Lemma first_occurrences_NoDup_id ks : NoDup ks → first_occurrences ks = ks.
Proof. intros H. by apply (first_occurrences_NoDup_id_aux ks []). Qed.

(** Assignments to distinct keys build the dictionary entry by entry. *)
Lemma assign_all_NoDup_id_aux kvs d :
  NoDup (d.*1 ++ kvs.*1) → assign_all kvs d = d ++ kvs.
Proof.
  revert d. induction kvs as [|[k v] kvs IH]; intros d Hnd; csimpl.
  - by rewrite app_nil_r.
  - assert (dict_set d k v = d ++ [(k, v)]) as ->.
    { assert (k ∉ d.*1) as Hk.
      { apply NoDup_app in Hnd as (_ & Hd & _). intros Hin. apply (Hd k Hin), list_elem_of_here. }
      clear -Hk. induction d as [|[k0 v0] d IHd]; csimpl; [done |].
      apply not_elem_of_cons in Hk as [Hne Hk]. rewrite decide_False by done. by rewrite IHd. }
    rewrite IH; rewrite ?fmap_app; csimpl; rewrite <- app_assoc; done.
Qed.

Lemma assign_all_NoDup_id kvs : NoDup (kvs.*1) → assign_all kvs [] = kvs.
Proof. intros H. by apply (assign_all_NoDup_id_aux kvs []). Qed.

Lemma dict_set_elem d k v kv : kv ∈ dict_set d k v → kv = (k, v) ∨ kv ∈ d.
Proof.
  induction d as [|[k0 v0] d IH]; csimpl.
  - intros ->%list_elem_of_singleton. by left.
  - case_decide; subst; intros [->|Hin]%elem_of_cons.
    + by left.
    + right. by apply list_elem_of_further.
    + right. apply list_elem_of_here.
    + destruct (IH Hin); [by left | right; by apply list_elem_of_further].
Qed.

Lemma assign_all_elem kvs d kv : kv ∈ assign_all kvs d → kv ∈ kvs ∨ kv ∈ d.
Proof.
  revert d. induction kvs as [|[k v] kvs IH]; intros d; csimpl; [by right |].
  intros [Hin|Hin]%IH; [left; by apply list_elem_of_further |].
  apply dict_set_elem in Hin as [->|Hin]; [left; apply list_elem_of_here | by right].
Qed.

(** ** The converter *)

Lemma children_to_dict_spec h conv cs result :
  Forall (λ c, is_Some (h !! c) ∧ is_Some (conv c)) cs →
  ∃ kvs, Forall2 (binding h conv) cs kvs ∧
         children_to_dict h conv cs result = Some (assign_all kvs result).
Proof.
  intros H. revert result. induction H as [|c cs [[ci Hci] [v Hv]] _ IH]; intros result.
  - exists []. split; [constructor | done].
  - destruct (IH (dict_set result (text ci 0) v)) as (kvs & Hkvs & Heq).
    exists ((text ci 0, v) :: kvs). split.
    + constructor; [by exists ci | done].
    + simpl. by rewrite Hci, Hv.
Qed.

Lemma no_list_dict d : Forall (λ kv, no_list kv.2 = true) d → no_list (PDict d) = true.
Proof.
  induction 1 as [|[k v] d Hv _ IH]; [done |].
  simpl in *. by rewrite Hv.
Qed.

Lemma tree_within_mono h n x : tree_within h n x → tree_within h (S n) x.
Proof.
  revert x. induction n as [|n IH]; intros x; [done |].
  intros (it & Hit & Hc). exists it. split; [done |].
  eapply Forall_impl; [exact Hc | auto].
Qed.

Lemma item_to_dict_total h n x :
  tree_within h n x → ∃ r, item_to_dict n h x = Some r ∧ no_list r = true.
Proof.
  revert x. induction n as [|n IH]; intros x; [done |].
  intros (it & Hit & Hc). simpl. rewrite Hit.
  case_decide; [by eexists |].
  destruct (children_to_dict_spec h (item_to_dict n h) (children it) []) as (kvs & Hkvs & ->).
  { eapply Forall_impl; [exact Hc |]. intros c Hcw. split.
    - destruct n; [done |]. destruct Hcw as (ci & -> & _). by eexists.
    - destruct (IH c Hcw) as (r & -> & _). by eexists. }
  eexists. split; [done |]. apply no_list_dict.
  apply (assign_all_values (λ v, no_list v = true)); [constructor |].
  clear -Hkvs IH Hc. induction Hkvs as [|c [k v] cs kvs (ci & _ & _ & Hv) _ IHk]; [constructor |].
  apply Forall_cons in Hc as [Hcw Hc]. constructor; [| by apply IHk].
  destruct (IH c Hcw) as (r & Hr & Hnl). simpl in *. congruence.
Qed.

(** C2. [item_to_dict] returns the text of column 1 as a string for a node
    without children; for any other node it returns a dictionary built from
    the children in child order, whose keys are the children's labels and
    whose values are the conversions of the children (exactly one entry per
    child when the labels are distinct); a Python list is never part of the
    result. *)
Theorem item_to_dict_spec (h : list QTreeWidgetItem) (n : nat) (x : Id) (it : QTreeWidgetItem) :
  h !! x = Some it →
  tree_within h (S n) x →
  ∃ r, item_to_dict (S n) h x = Some r ∧
       no_list r = true ∧
       (children it = [] → r = PStr (text it 1)) ∧
       (children it ≠ [] →
          ∃ kvs d, Forall2 (binding h (item_to_dict n h)) (children it) kvs ∧
                   r = PDict d ∧
                   d.*1 = first_occurrences (kvs.*1) ∧
                   (∀ kv, kv ∈ d → kv ∈ kvs) ∧
                   (NoDup (kvs.*1) → d = kvs)).
Proof.
  intros Hit Hw.
  destruct (item_to_dict_total h (S n) x Hw) as (r & Hr & Hnl).
  exists r. split_and!; [done | done | |].
  - intros Hnil. simpl in Hr. rewrite Hit in Hr.
    unfold childCount in Hr. rewrite Hnil in Hr. simpl in Hr. congruence.
  - intros Hne. destruct Hw as (it' & Hit' & Hc). simplify_eq.
    simpl in Hr. rewrite Hit in Hr. rewrite decide_False in Hr
      by (unfold childCount; by destruct (children it)).
    destruct (children_to_dict_spec h (item_to_dict n h) (children it) []) as (kvs & Hkvs & Heq).
    { eapply Forall_impl; [exact Hc |]. intros c Hcw. split.
      - destruct n; [done |]. destruct Hcw as (ci & -> & _). by eexists.
      - destruct (item_to_dict_total h n c Hcw) as (r' & -> & _). by eexists. }
    rewrite Heq in Hr. simpl in Hr. simplify_eq.
    exists kvs, (assign_all kvs []). split_and!; [done | done | | |].
    + by rewrite assign_all_keys.
    + intros kv [?|Hin]%assign_all_elem; [done | by apply elem_of_nil in Hin].
    + apply assign_all_NoDup_id.
Qed.

Lemma item_to_dict_spec_witness :
  ∃ r, item_to_dict 2 [mkItem ["k"] [1; 2] true true; mkItem ["a"; "1"] [] false true;
                       mkItem ["b"; "2"] [] false true] 0 = Some r ∧ no_list r = true.
Proof.
  destruct (item_to_dict_spec
              [mkItem ["k"] [1; 2] true true; mkItem ["a"; "1"] [] false true;
               mkItem ["b"; "2"] [] false true] 1 0 (mkItem ["k"] [1; 2] true true))
    as (r & Hr & Hnl & _).
  - reflexivity.
  - simpl. eexists. split; [reflexivity |].
    repeat (constructor; [eexists; split; [reflexivity | constructor] |]). constructor.
  - exists r. split; assumption.
Defined.

Lemma Forall2_binding_split h conv pre c post kvs :
  Forall2 (binding h conv) (pre ++ c :: post) kvs →
  ∃ kpre kv kpost, kvs = kpre ++ kv :: kpost ∧ binding h conv c kv ∧
                   Forall2 (binding h conv) post kpost.
Proof.
  intros (kpre & kvs' & Hpre & Hrest & ->)%Forall2_app_inv_l.
  apply Forall2_cons_inv_l in Hrest as (kv & kpost & Hkv & Hpost & ->).
  by exists kpre, kv, kpost.
Qed.

(** C9. When several children of a node carry the same label, the
    dictionary that the converter builds, inside [item_to_dict] as well as in
    the loop over the root, holds one entry for that label and its value is
    the conversion of the last such child; the values of the earlier ones are
    not in the result. *)
Theorem last_sibling_wins (h : list QTreeWidgetItem) (n : nat) (x : Id)
    (it : QTreeWidgetItem) (pre post : list Id) (c : Id) (ci : QTreeWidgetItem) :
  h !! x = Some it →
  tree_within h (S n) x →
  children it = pre ++ c :: post →
  h !! c = Some ci →
  Forall (λ c', ∀ ci', h !! c' = Some ci' → text ci' 0 ≠ text ci 0) post →
  ∃ v d, item_to_dict n h c = Some v ∧
         item_to_dict (S n) h x = Some (PDict d) ∧
         root_dict n h x = Some (PDict d) ∧
         dict_get d (text ci 0) = Some v ∧
         (∀ v', (text ci 0, v') ∈ d → v' = v).
Proof.
  intros Hit (it' & Hit' & Hc) Hkids Hci Hpost. simplify_eq.
  destruct (children_to_dict_spec h (item_to_dict n h) (children it) []) as (kvs & Hkvs & Heq).
  { eapply Forall_impl; [exact Hc |]. intros c' Hcw. split.
    - destruct n; [done |]. destruct Hcw as (ci' & -> & _). by eexists.
    - destruct (item_to_dict_total h n c' Hcw) as (r' & -> & _). by eexists. }
  rewrite Hkids in Hkvs.
  apply Forall2_binding_split in Hkvs as (kpre & [k v] & kpost & -> & (ci' & Hci' & Hk & Hv) & Hkpost).
  simpl in Hk, Hv. simplify_eq.
  assert (text ci 0 ∉ kpost.*1) as Hfresh.
  { clear -Hpost Hkpost. induction Hkpost as [|c' [k' v'] post kpost (ci' & Hci' & Hk' & _) _ IH];
      csimpl; [apply not_elem_of_nil |].
    apply Forall_cons in Hpost as [Hc' Hpost]. simpl in Hk'. subst k'.
    apply not_elem_of_cons. split; [| by apply IH].
    intros Heq. by apply (Hc' ci'). }
  assert (dict_get (assign_all (kpre ++ (text ci 0, v) :: kpost) []) (text ci 0) = Some v) as Hget
    by by apply assign_all_get_last.
  exists v, (assign_all (kpre ++ (text ci 0, v) :: kpost) []). split_and!.
  - done.
  - simpl. rewrite Hit, Heq. rewrite decide_False; [done |].
    unfold childCount. rewrite Hkids, length_app. simpl. lia.
  - unfold root_dict. by rewrite Hit, Heq.
  - done.
  - intros v' Hin. apply dict_get_elem in Hin; [congruence |].
    apply assign_all_NoDup. constructor.
Qed.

+ + + +

» **Exercise goal**:
Each line above from the one with "Theorem item_to_dict_spec (h" up to and including the one with "intros Hit Hw." must be set down exactly, and no line outside that span may appear.

» **Solved problem**:
Theorem item_to_dict_spec (h : list QTreeWidgetItem) (n : nat) (x : Id) (it : QTreeWidgetItem) :
  h !! x = Some it →
  tree_within h (S n) x →
  ∃ r, item_to_dict (S n) h x = Some r ∧
       no_list r = true ∧
       (children it = [] → r = PStr (text it 1)) ∧
       (children it ≠ [] →
          ∃ kvs d, Forall2 (binding h (item_to_dict n h)) (children it) kvs ∧
                   r = PDict d ∧
                   d.*1 = first_occurrences (kvs.*1) ∧
                   (∀ kv, kv ∈ d → kv ∈ kvs) ∧
                   (NoDup (kvs.*1) → d = kvs)).
Proof.
  intros Hit Hw.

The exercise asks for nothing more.